Monday, November 26, 2012

Adventure calls...

I've been undergoing some kind of personal crisis of the emotional sort over the past few months, if not longer. It's hard to tell just when these kinds of things begin, because we often don't really notice them until they gain some strength. I think it's fair to say that this one began last December at Bhavana, when all kinds of stuff was coming up and I eventually reached a point where I could no longer keep the crap to myself and let it rise to the surface at the wrong moment thereby harming others, which of course goes against every precept in Buddhism, thereby adding even more crap to what was already surging up. Instead of staying to deal with it in meditation, I chose to run, and life hasn't been the same since.

I expect that in the end, this may be a good thing, depending upon how I eventually find a way to deal with it. About a month ago my monthly newsletter arrived from one of my favorite sages, Dr. Mary Ann Iyer.  The topic was change, and she has this on her blog Living in Harmony on September 5,but I somehow didn't read it as meaningful to me at the time. Shows how much difference a month or two can make! It's too long to copy and paste here but I'll synopsize and use a few quotes. 

She talks about the butterfly story: "when a caterpillar hides itself in a chrysalis to metamorph into a butterfly, it decomposes completely.  From this soup of apparently random cells come progenitor cells, called imaginal cells, which find one another in such a way that a new cohesive pattern is formed.  A butterfly.  In the cosmos is contained the plan – the blue print – for this new form to take shape." She goes on to say that "the original caterpillar cells put up a fight.  There is some initial struggle when the newly christened imaginal cells reach out to find one another in that soup.  Some are killed in this battle.  Eventually,  they do coalesce, and that which is to be does emerge...."  and then later..... "I imagine personal and societal change must surely follow this same pattern.  If you are experiencing discord and turmoil in your life; if you know change needs to happen but you feel yourself clinging to some outmoded past, give your imaginal cells a boost."  

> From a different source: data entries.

(** * TerrariaMonitorTool: the console buffer engine and the menu state machine

    A shallow embedding of [Console::OutputBuffer], [Console::MenuOptionList]
    and [Console::waitForSelection] (src/Console.cpp, src/Console.h), and the
    properties of the specification checked against it.

    Conventions.
    - A C++ integer of width w is a [Z] kept in range by an explicit
      conversion ([to_short], [to_ushort], [to_DWORD], [to_size_t]) at every
      place the source stores into a variable of that type.
    - A [wchar_t] is the [Z] of its code unit; a [std::wstring] is a [list] of
      them; a [std::vector] is a [list] (front = index 0).
    - An operation that the C++ standard leaves undefined, or that throws, is
      a [Raise] in the [Result] monad.
    - The Windows console itself is not part of the repository: it is the
      type class [WinConsole], and every statement holds for all its
      instances.  [Terminal] is one small instance used to run the code. *)

From Stdlib Require Import Strings.String Strings.Ascii DecimalString.
From Stdlib Require Import ZArith List Bool Lia.
Import ListNotations.
Local Open Scope Z_scope.


(* ================================================================== *)
(** * Machine integers and characters *)

(** [short] / [SHORT]: 16 bits, two's complement. *)
Definition to_short (x : Z) : Z := (x + 32768) mod 65536 - 32768.
(** [unsigned short] / [WORD]. *)
Definition to_ushort (x : Z) : Z := x mod 65536.
(** [DWORD]. *)
Definition to_DWORD (x : Z) : Z := x mod 4294967296.
(** [size_t] / [unsigned long long] on the 64-bit target. *)
Definition to_size_t (x : Z) : Z := x mod 18446744073709551616.

Definition SHRT_MAX : Z := 32767.
Definition SIZE_MAX : Z := 18446744073709551615.

Definition wchar_t := Z.
Definition wstring := list wchar_t.

Definition wc (a : ascii) : wchar_t := Z.of_N (N_of_ascii a).

(** [L"..."] for the ASCII part of a wide literal. *)
Fixpoint L (s : string) : wstring :=
  match s with
  | EmptyString => []
  | String a s' => wc a :: L s'
  end.

Definition NUL : wchar_t := 0.
Definition NEWLINE : wchar_t := 10.
Definition SPACE : wchar_t := 32.
(** Console.h:105 [VIRTUAL_TERMINAL_SEQUENCE_ESCAPE = L'\x1B']. *)
Definition VIRTUAL_TERMINAL_SEQUENCE_ESCAPE : wchar_t := 27.

(** The characters a [const wchar_t*] denotes: everything before the first
    [L'\0']. *)
Fixpoint c_str (s : wstring) : wstring :=
  match s with
  | [] => []
  | c :: s' => if c =? NUL then [] else c :: c_str s'
  end.

(** Console.h:1085 [getVirtualTerminalSequence]. *)
Definition getVirtualTerminalSequence (sequence : wstring) : wstring :=
  VIRTUAL_TERMINAL_SEQUENCE_ESCAPE :: sequence.

(** [WinConsoleCursorCoordinates] is the Windows [COORD]: two [SHORT]s. *)
Record COORD : Type := mkCOORD { X : Z; Y : Z }.

Definition COORD_eqb (a b : COORD) : bool := (X a =? X b) && (Y a =? Y b).

(* ================================================================== *)
(** * Failure *)

Inductive Failure : Type :=
| OutOfBounds        (* operator[] past the end of a vector or string *)
| OutOfRangeThrown   (* std::out_of_range from basic_string::erase *)
| BadAlloc           (* a growth loop whose bound is a negative value seen as size_t *)
| EmptyOptional      (* operator* on an empty std::optional *)
| BoundUsedUp.       (* the iteration bound of a modelled loop; never reached *)

Inductive Result (A : Type) : Type :=
| Ok (a : A)
| Raise (f : Failure).
Arguments Ok {A} a.
Arguments Raise {A} f.

Definition bind {A B : Type} (r : Result A) (k : A -> Result B) : Result B :=
  match r with
  | Ok a => k a
  | Raise f => Raise f
  end.

Notation "x <- e ;; k" := (bind e (fun x => k))
  (at level 61, e at next level, right associativity).
Notation "' p <- e ;; k" := (bind e (fun x => match x with p => k end))
  (at level 61, p pattern, e at next level, right associativity).

Definition is_Ok {A : Type} (r : Result A) : bool :=
  match r with Ok _ => true | Raise _ => false end.

(** [v[i]] on a [std::vector] (no bounds check in the source). *)
Definition vec_get {A : Type} (v : list A) (i : Z) : Result A :=
  if (0 <=? i) && (i <? Z.of_nat (length v)) then
    match nth_error v (Z.to_nat i) with
    | Some a => Ok a
    | None => Raise OutOfBounds
    end
  else Raise OutOfBounds.

Fixpoint list_set {A : Type} (v : list A) (n : nat) (a : A) : list A :=
  match v, n with
  | [], _ => []
  | _ :: v', O => a :: v'
  | b :: v', S n' => b :: list_set v' n' a
  end.

(** [v[i] = a]. *)
Definition vec_set {A : Type} (v : list A) (i : Z) (a : A) : Result (list A) :=
  if (0 <=? i) && (i <? Z.of_nat (length v)) then Ok (list_set v (Z.to_nat i) a)
  else Raise OutOfBounds.

Definition vec_size {A : Type} (v : list A) : Z := Z.of_nat (length v).

(** [v.back()] of a non-empty vector. *)
Definition vec_back {A : Type} (v : list A) : Result A :=
  match rev v with
  | a :: _ => Ok a
  | [] => Raise OutOfBounds
  end.

(** [s.erase(pos, count)]: throws when [pos > size()], otherwise removes
    [min(count, size() - pos)] characters. *)
Definition wstring_erase (s : wstring) (pos count : Z) : Result wstring :=
  if pos >? vec_size s then Raise OutOfRangeThrown
  else Ok (firstn (Z.to_nat pos) s
           ++ skipn (Z.to_nat (pos + Z.min count (vec_size s - pos))) s).

(** [s.erase(pos)], that is [s.erase(pos, npos)]. *)
Definition wstring_erase_from (s : wstring) (pos : Z) : Result wstring :=
  if pos >? vec_size s then Raise OutOfRangeThrown
  else Ok (firstn (Z.to_nat pos) s).

(* ================================================================== *)
(** * The escape-sequence scanner (Console.cpp:289-295) *)

Module Regex.

(** The fragment of ECMAScript regular expressions the pattern uses.  A
    character class is the list of the code-unit ranges it accepts. *)
Inductive regex : Type :=
| Void
| Eps
| Chr (c : wchar_t)
| Cls (ranges : list (Z * Z))
| Seq (r1 r2 : regex)
| Alt (r1 r2 : regex)
| Rep (ranges : list (Z * Z)) (lo hi : nat).

Definition in_ranges (ranges : list (Z * Z)) (c : wchar_t) : bool :=
  existsb (fun r => (fst r <=? c) && (c <=? snd r)) ranges.

(** Greedy bounded repetition [cls{lo,hi}], backtracking into [k]. *)
Fixpoint rep (ranges : list (Z * Z)) (lo hi : nat) (s : wstring)
  (k : wstring -> option wstring) {struct hi} : option wstring :=
  let stop := match lo with O => k s | S _ => None end in
  match hi with
  | O => stop
  | S hi' =>
      match s with
      | c :: s' =>
          if in_ranges ranges c then
            match rep ranges (pred lo) hi' s' k with
            | Some r => Some r
            | None => stop
            end
          else stop
      | [] => stop
      end
  end.

(** Backtracking matcher with ordered alternation: [rmatch r s k] is what is
    left of [s] after the first way of matching [r] that [k] accepts. *)
Fixpoint rmatch (r : regex) (s : wstring) (k : wstring -> option wstring)
  : option wstring :=
  match r with
  | Void => None
  | Eps => k s
  | Chr c =>
      match s with
      | x :: s' => if x =? c then k s' else None
      | [] => None
      end
  | Cls ranges =>
      match s with
      | x :: s' => if in_ranges ranges x then k s' else None
      | [] => None
      end
  | Seq r1 r2 => rmatch r1 s (fun s' => rmatch r2 s' k)
  | Alt r1 r2 =>
      match rmatch r1 s k with
      | Some rest => Some rest
      | None => rmatch r2 s k
      end
  | Rep ranges lo hi => rep ranges lo hi s k
  end.

(** No character that [r] can consume is [c]. *)
Fixpoint avoids (c : wchar_t) (r : regex) : bool :=
  match r with
  | Void | Eps => true
  | Chr x => negb (x =? c)
  | Cls ranges | Rep ranges _ _ => negb (in_ranges ranges c)
  | Seq r1 r2 | Alt r1 r2 => avoids c r1 && avoids c r2
  end.

(** [r] consumes at least one character. *)
Fixpoint consumes (r : regex) : bool :=
  match r with
  | Void | Chr _ | Cls _ => true
  | Eps => false
  | Seq r1 r2 => consumes r1 || consumes r2
  | Alt r1 r2 => consumes r1 && consumes r2
  | Rep _ lo _ => match lo with O => false | S _ => true end
  end.

Definition Seqs (rs : list regex) : regex := fold_right Seq Eps rs.
Definition Alts (rs : list regex) : regex := fold_right Alt Void rs.
Definition lit (s : string) : regex := Seqs (map Chr (L s)).

(** [\d], [\w] and [[a-zA-Z]] on the code units of the "C" locale. *)
Definition digit : list (Z * Z) := [(48, 57)].
Definition word : list (Z * Z) := [(48, 57); (65, 90); (95, 95); (97, 122)].
Definition alpha : list (Z * Z) := [(97, 122); (65, 90)].
Definition one (a : ascii) : Z * Z := (wc a, wc a).

End Regex.

Import Regex.

(** [TERMINAL_SEQUENCE_REGEX]:
    [^\x1B(?:[\w=>]|\([0B]|(?:\[(?:!p|(?:\??\d{0,4} ?[a-zA-Z])|(?:\d{1,3};\d{1,3}[fH])|(?:[34]8;[25];\d{1,3};\d{1,3};\d{1,3})))|(?:\]4;\d{1,3};rgb;\d{1,3};\d{1,3};\d{1,3}\x07))] *)
Definition TERMINAL_SEQUENCE_TAIL : regex :=
  Alts [
    Cls (word ++ [one "="; one ">"]);
    Seqs [Chr (wc "("); Cls [one "0"; one "B"]];
    Seqs [Chr (wc "[");
          Alts [
            lit "!p";
            Seqs [Rep [one "?"] 0 1; Rep digit 0 4; Rep [one " "] 0 1; Cls alpha];
            Seqs [Rep digit 1 3; Chr (wc ";"); Rep digit 1 3; Cls [one "f"; one "H"]];
            Seqs [Cls [one "3"; one "4"]; Chr (wc "8"); Chr (wc ";");
                  Cls [one "2"; one "5"]; Chr (wc ";");
                  Rep digit 1 3; Chr (wc ";"); Rep digit 1 3; Chr (wc ";");
                  Rep digit 1 3]]];
    Seqs [lit "]4;"; Rep digit 1 3; lit ";rgb;"; Rep digit 1 3; Chr (wc ";");
          Rep digit 1 3; Chr (wc ";"); Rep digit 1 3; Chr 7]
  ].

Definition TERMINAL_SEQUENCE_REGEX : regex :=
  Seq (Chr VIRTUAL_TERMINAL_SEQUENCE_ESCAPE) TERMINAL_SEQUENCE_TAIL.

(** [std::regex_search(&str[strPos], matches, TERMINAL_SEQUENCE_REGEX)] and
    [matches.length()]: the pattern is anchored by [^], so the only candidate
    is the match that starts at the first character.  [^] has the meaning the
    ECMAScript grammar of the C++ standard gives it (start of the searched
    text only), and [\w] and [\d] are the classes of the "C" locale. *)
Definition regex_search (s : wstring) : option Z :=
  match rmatch TERMINAL_SEQUENCE_REGEX s (fun rest => Some rest) with
  | Some rest => Some (vec_size s - vec_size rest)
  | None => None
  end.


(* ================================================================== *)
(** * The Windows console, as the engine sees it *)

Definition HANDLE := Z.
Definition NULL : HANDLE := 0.
Definition INVALID_HANDLE_VALUE : HANDLE := -1.

(** The calls of the Windows API the engine makes.  [host] is the state of
    the real console; nothing is assumed about what a write does to it. *)
Class WinConsole (host : Type) : Type := {
  (** [GetConsoleScreenBufferInfo(h, &info); info.dwCursorPosition] *)
  GetCursorPosition : host -> HANDLE -> COORD;
  (** [GetConsoleScreenBufferInfo(h, &info); info.dwMaximumWindowSize.X] *)
  GetMaximumWindowSizeX : host -> HANDLE -> Z;
  SetConsoleCursorPosition : host -> HANDLE -> COORD -> host * bool;
  WriteConsoleW : host -> HANDLE -> wstring -> host;
  CreateConsoleScreenBuffer : host -> host * HANDLE;
  SetConsoleActiveScreenBuffer : host -> HANDLE -> host;
  CloseHandle : host -> HANDLE -> host
}.

(** framework.h:111 *)
Record ProgramSettings : Type := mkProgramSettings {
  useCustomBufferBehavior : bool
}.

(* ================================================================== *)
(** * Console::OutputBuffer *)

Module OutputBuffer.

(** Console.h:1534 [BufferDataStruct]. *)
Record BufferData : Type := mkBufferData {
  handle : HANDLE;
  contents : list wstring;
  contentsCursorData : list (list Z);
  savedCursors : list COORD;          (* a vector: [back()] is the last element *)
  cursorStartPos : COORD;
  cursorScrollOffset : Z;             (* short *)
  cursorIsVisible : bool
}.

(** [BufferData { .handle = h }] with the default member initialisers. *)
Definition newBufferData (h : HANDLE) : BufferData :=
  mkBufferData h [] [] [] (mkCOORD 0 0) 0 true.

Definition set_lines (bd : BufferData) (c : list wstring) (d : list (list Z)) : BufferData :=
  mkBufferData (handle bd) c d (savedCursors bd) (cursorStartPos bd)
    (cursorScrollOffset bd) (cursorIsVisible bd).
Definition set_savedCursors (bd : BufferData) (s : list COORD) : BufferData :=
  mkBufferData (handle bd) (contents bd) (contentsCursorData bd) s (cursorStartPos bd)
    (cursorScrollOffset bd) (cursorIsVisible bd).
Definition set_cursorStartPos (bd : BufferData) (p : COORD) : BufferData :=
  mkBufferData (handle bd) (contents bd) (contentsCursorData bd) (savedCursors bd) p
    (cursorScrollOffset bd) (cursorIsVisible bd).
Definition set_cursorScrollOffset (bd : BufferData) (o : Z) : BufferData :=
  mkBufferData (handle bd) (contents bd) (contentsCursorData bd) (savedCursors bd)
    (cursorStartPos bd) o (cursorIsVisible bd).
Definition set_cursorIsVisible (bd : BufferData) (v : bool) : BufferData :=
  mkBufferData (handle bd) (contents bd) (contentsCursorData bd) (savedCursors bd)
    (cursorStartPos bd) (cursorScrollOffset bd) v.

Often, so I'm told, a Buddhist meditator experiences much the same thing before attaining some kind of seriously wonderful breakthrough. So, I've been convinced for months that this is a temporary crisis that is leading up to good things, once the change occurs. I also know from experience that I generally have to fall really low during this struggle before the pendulum will begin to swing upwards once more. I'm not there yet -- although I'm headed there, certainly.  So, that's been the state of my mind for almost a year now, and you should be very thankful you're not living inside my mind! It's not fun, and yet I can see the soup and the struggle for those new imaginal cells to win through, and I know that everything changes.  Everything. Eventually.

So, all of that is to say that part of what I'm figuring out through all this is that I'm healthy enough to live another 20 years, and that I really don't look forward to that unless some kind of major change happens in my life. I cannot think of living -- surviving, really -- for 20 more years with the life I have, where the major highlight of any given day is a book to read and a few TV shows to watch.  There has to be more, and lately I've been thinking that maybe that something more has to do with another adventure of some kind. I can't be more specific because I don't know any more than that. Last night I watched a documentary on the Appalachian Trail which, of course, brought up the desire once more to hike it. All if it. It could be done -- I have time to get in shape and I think the body would  hold up. Not so sure about holding up emotionally. Let's face it, I had a hard time with the daily ups and downs and hills and cold and such at the Hermitage for two weeks. Can I get myself psyched enough to do this? Plus, I no longer have any backpacking gear, and probably couldn't afford to buy any. I'd sure love to see some of the places on the Georgia section again -- tears popped up more than once during the film, because I love that Trail with some kind of weird emotional attachment. I spent almost 10 years of my life being a caretaker for part of it, and hiking all of the Georgia section many times over, often alone. In fact, I took two 5-day hikes alone to do both the northern and southern portions.

But is this the real adventure that is calling me? Traveling by bike is almost equally of interest. But I can't do either of these full time for the next 20 years, let's face it. Either would change my life in more ways than one (judging from the experience of my 2-month solo bike ride through the Colorado Rockies in 1983), and yet both would be temporary adventures. What then? What is the long-term change that needs to happen? Moving to Mexico? Still on the table, but seemingly out of the question financially. Asheville? Beaufort? But, I'm reminded that just moving isn't the answer -- I'd still just be reading books and watching TV, unless there's a bigger change.

I don't have any answers. Just lots of questions. And once more, be thankful that you're not inside what passes for my mind during all this questioning. It never stops.